I almost hated her when I saw her act so, and now I am behaving ten
times worse and I am just as miserable as I can be.
July 29.- Amelia has been here. She has had her talk with Dr. Cabot
and is perfectly happy. She says it is so easy to be a Christian! It
may be easy for her; everything is. She never has any of my dreadful
feelings, and does not understand them when I try to explain them to
her. Well, if I am fated to be miserable, I must try to bear it.

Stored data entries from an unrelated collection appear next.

(* ===== verification/Discrete.v ===== *)
(** EigenRand/Dists/Discrete.h: [UniformIntGen] and [DiscreteGen<int32_t,
    int32_t>], each with its scalar call and its packet operation. *)

From S2P Require Import Prelude.
From S2P Require Import Num.
From S2P Require Import Simd.
From S2P Require Import PacketMath.
From S2P Require Import PacketFilter.
From S2P Require Import RandUtils.
From S2P Require Import Basic.
From S2P Require Import Alias.

(** ** UniformIntGen *)

Module UniformIntGen.

(** [cache] is the packet in the [OptCacheStore] base. *)
Record t := mk {
  cache : list Z;
  cache_rest_cnt : Z;
  pmin : Z;
  pdiff : Z;
  bitsize : Z;
  bitmask : Z;
}.

Section Code.
Context {R : Type} `{Rng R} `{EigenPackets} `{EigenConversions} `{CeilLog2}.

(** The constructor; the cache of [lanes] lanes is zero. *)
Definition create (lanes : nat) (_min _max : Z) : outcome t :=
  d ← int_sub _max _min;
  let pdiff := u64 d in
  bitsize ← (if pdiff <? u64 (pdiff + 1) then ceil_log2 (u64 (pdiff + 1)) else ceil_log2 pdiff);
  if bitsize =? 0 then Undef shift_out_of_range
  else
    let bitmask := u64 (i32 (Z.shiftr (2 ^ 64 - 1) (64 - bitsize))) in
    Ret (mk (replicate lanes 0) 0 _min pdiff bitsize bitmask).

(** The loop of [operator()]; the fuel bounds the candidates that are tried. *)
Fixpoint candidate_loop (fuel : nat) (g : t) (rx bitcnt : Z) (rng : R) : outcome (Z * R) :=
  match fuel with
  | O => OutOfFuel
  | S fuel =>
      let cands := i32 (Z.land (u64 rx) (bitmask g)) in
      if u64 cands <=? pdiff g then x ← int_add cands (pmin g); Ret (x, rng)
      else if u64 (bitcnt + bitsize g) <? 32 then
        candidate_loop fuel g (Z.shiftr rx (bitsize g)) (u64 (bitcnt + bitsize g)) rng
      else
        '(rx, rng) ← Randbits_call rng;
        candidate_loop fuel g rx (bitsize g) rng
  end.

Definition call (fuel : nat) (g : t) (rng : R) : outcome (Z * R) :=
  '(rx, rng) ← Randbits_call rng;
  if pdiff g =? bitmask g then
    x ← int_add (i32 (Z.land (u64 rx) (bitmask g))) (pmin g); Ret (x, rng)
  else candidate_loop fuel g rx (bitsize g) rng.

(** The packet operation, over the operations of the packet type. *)
Context (rawbits : R → outcome (list Z * R))
  (pcmplt : list Z → list Z → list Z)
  (psrl : Z → list Z → Z → list Z)
  (compress_append : list Z → list Z → list Z → Z → outcome appended).

Fixpoint packet_loop (fuel : nat) (g : t) (rx : list Z) (bitcnt : Z) (rng : R) :
    outcome (list Z * t * R) :=
  match fuel with
  | O => OutOfFuel
  | S fuel =>
      let n := length rx in
      let pbitmask := pset1 n (bitmask g) in
      let plen := pset1 n (u64 (pdiff g + 1)) in
      let cands := pand rx pbitmask in
      a ← compress_append cands (pcmplt cands plen) (cache g) (cache_rest_cnt g);
      let g := mk (rest a) (new_count a) (pmin g) (pdiff g) (bitsize g) (bitmask g) in
      if full a then Ret (padd (value a) (pset1 n (pmin g)), g, rng)
      else if u64 (bitcnt + bitsize g) <? 32 then
        packet_loop fuel g (psrl (-1) rx (bitsize g)) (u64 (bitcnt + bitsize g)) rng
      else
        '(rx, rng) ← Randbits_packetOp rawbits rng;
        packet_loop fuel g rx (bitsize g) rng
  end.

Definition packetOp (fuel : nat) (g : t) (rng : R) : outcome (list Z * t * R) :=
  '(rx, rng) ← Randbits_packetOp rawbits rng;
  let n := length rx in
  if pdiff g =? bitmask g then
    Ret (padd (pand rx (pset1 n (bitmask g))) (pset1 n (pmin g)), g, rng)
  else packet_loop fuel g rx (bitsize g) rng.

End Code.
End UniformIntGen.

(** ** DiscreteGen<int32_t, int32_t> *)

Module DiscreteGen.

(** [cache] and [valid] are used with AVX2 only. *)
Record t := mk {
  cache : list Z;
  valid : bool;
  cdf : list Z;
  alias_table : AliasMethod.t Z;
}.

(** The tables of probabilities have type [int32_t]. *)
#[local] Instance int32_precision {F} `{Num F} : Precision F Z :=
  integral_precision (- 2 ^ 31) (2 ^ 31 - 1).

Section Create.
Context {F : Type} `{Num F} `{CeilLog2}.

(** [_cdf]: the running sums. *)
Fixpoint running_sums (acc : F) (w : list F) : list F :=
  match w with
  | [] => []
  | x :: w => let acc := fadd acc x in acc :: running_sums acc w
  end.

(** [(uint32_t)(p / _cdf.back() * 0x80000000)]. *)
Definition to_threshold (back p : F) : outcome Z :=
  match ftrunc (fmul (fdiv p back) (of_Z 0x80000000)) with
  | Some z => if (0 <=? z) && (z <? 2 ^ 32) then Ret z else Undef float_to_int_range
  | None => Undef float_to_int_range
  end.

Definition create (w : list F) : outcome t :=
  if Z.of_nat (length w) <? 16 then
    let _cdf := running_sums (of_Z 0) w in
    cdf ← mapM (to_threshold (List.last _cdf (of_Z 0))) _cdf;
    Ret (mk [] false cdf AliasMethod.create)
  else
    o ← AliasMethod.of_weights w;
    Ret (mk [] false [] (AliasMethod.assign_move AliasMethod.create o).1).

End Create.

Section Code.
Context {R : Type} `{Rng R} `{EigenPackets} `{EigenConversions}.

(** [std::lower_bound] on a range that is partitioned by [x < rx]. *)
Definition lower_bound (l : list Z) (rx : Z) : Z :=
  Z.of_nat (length (filter (λ x, x < rx) l)).

Definition call (g : t) (rng : R) : outcome (Z * R) :=
  if negb (bool_decide (cdf g = [])) then
    '(rx, rng) ← Randbits_call rng;
    let rx := Z.land rx 0x7FFFFFFF in
    Ret (lower_bound (take (length (cdf g) - 1) (cdf g)) (u32 rx), rng)
  else
    '(rx, rng) ← Randbits_call rng;
    let albit := Z.land (u64 rx) (AliasMethod.get_bitmask (alias_table g)) in
    let alx := u32 (Z.shiftr rx (4 * 8 - 31)) in
    p ← AliasMethod.get_prob (alias_table g) albit;
    if alx <? u32 p then Ret (i32 albit, rng)
    else a ← AliasMethod.get_alias (alias_table g) albit; Ret (a, rng).

(** The packet operation, over the operations of [PacketType]. *)
Context (rawbits : R → outcome (list Z * R))
  (pcmplt : list Z → list Z → list Z)
  (pblendv : list Z → list Z → list Z → list Z)
  (psrl : Z → list Z → Z → list Z)
  (pgather : ∀ A, list A → list Z → outcome (list A)).

(** [pgather] from a table that may be null, and from the aliases, of which an
    element that was never written is indeterminate. *)
Definition gather {A} (a : option (list A)) (index : list Z) : outcome (list A) :=
  match a with Some a => pgather A a index | None => Undef null_dereference end.
Definition gather_alias {P} (s : AliasMethod.t P) (index : list Z) : outcome (list Z) :=
  l ← gather (AliasMethod.alias s) index;
  mapM (λ x, match x with Some j => Ret (u32 j) | None => Undef indeterminate_value end) l.

Fixpoint count_loop (l : list Z) (rx ret : list Z) : list Z :=
  match l with
  | [] => ret
  | x :: l => count_loop l rx (padd ret (pcmplt rx (pset1 (length rx) x)))
  end.

Definition packet_values (g : t) (rng : R) : outcome (list Z * R) :=
  '(rx, rng) ← Randbits_packetOp rawbits rng;
  let n := length rx in
  if negb (bool_decide (cdf g = [])) then
    let ret := pset1 n (u64 (Z.of_nat (length (cdf g)) - 1)) in
    let rx := pand rx (pset1 n 0x7FFFFFFF) in
    Ret (count_loop (take (length (cdf g) - 1) (cdf g)) rx ret, rng)
  else
    let albit := pand rx (pset1 n (AliasMethod.get_bitmask (alias_table g))) in
    p ← gather (AliasMethod.arr (alias_table g)) albit;
    let c := pcmplt (psrl 1 rx 0) (u32 <$> p) in
    j ← gather_alias (alias_table g) albit;
    Ret (pblendv c albit j, rng).

(** Without AVX2 the packet is the result; with AVX2 packets of eight lanes are
    handed out in halves. *)
Definition packetOp (avx2 : bool) (g : t) (rng : R) : outcome (list Z * t * R) :=
  if avx2 then
    if valid g then Ret (cache g, mk (cache g) false (cdf g) (alias_table g), rng)
    else
      '(ret, rng) ← packet_values g rng;
      Ret (extractf128 0 ret, mk (extractf128 1 ret) true (cdf g) (alias_table g), rng)
  else '(ret, rng) ← packet_values g rng; Ret (ret, g, rng).

End Code.
End DiscreteGen.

Oct. 3.-Summer is over, school has begun again, and I am so busy that
I have not much time to think, to be low spirited. We had a
delightful journey, and I feel well and bright, and even gay. I never
enjoyed my studies as I do those of this year. Everything goes on
pleasantly here at home. But James has gone away to school, and we
miss him sadly. I wish I had a sister. Though I dare say I should
quarrel with her, if I had.
Oct 23.-I am so glad that my studies are harder this year, as I am
never happy except when every moment is occupied. However, I do not
study all the time, by any means. Mrs. Gordon grows more and more
fond of me, and has me there to dinner or to tea continually.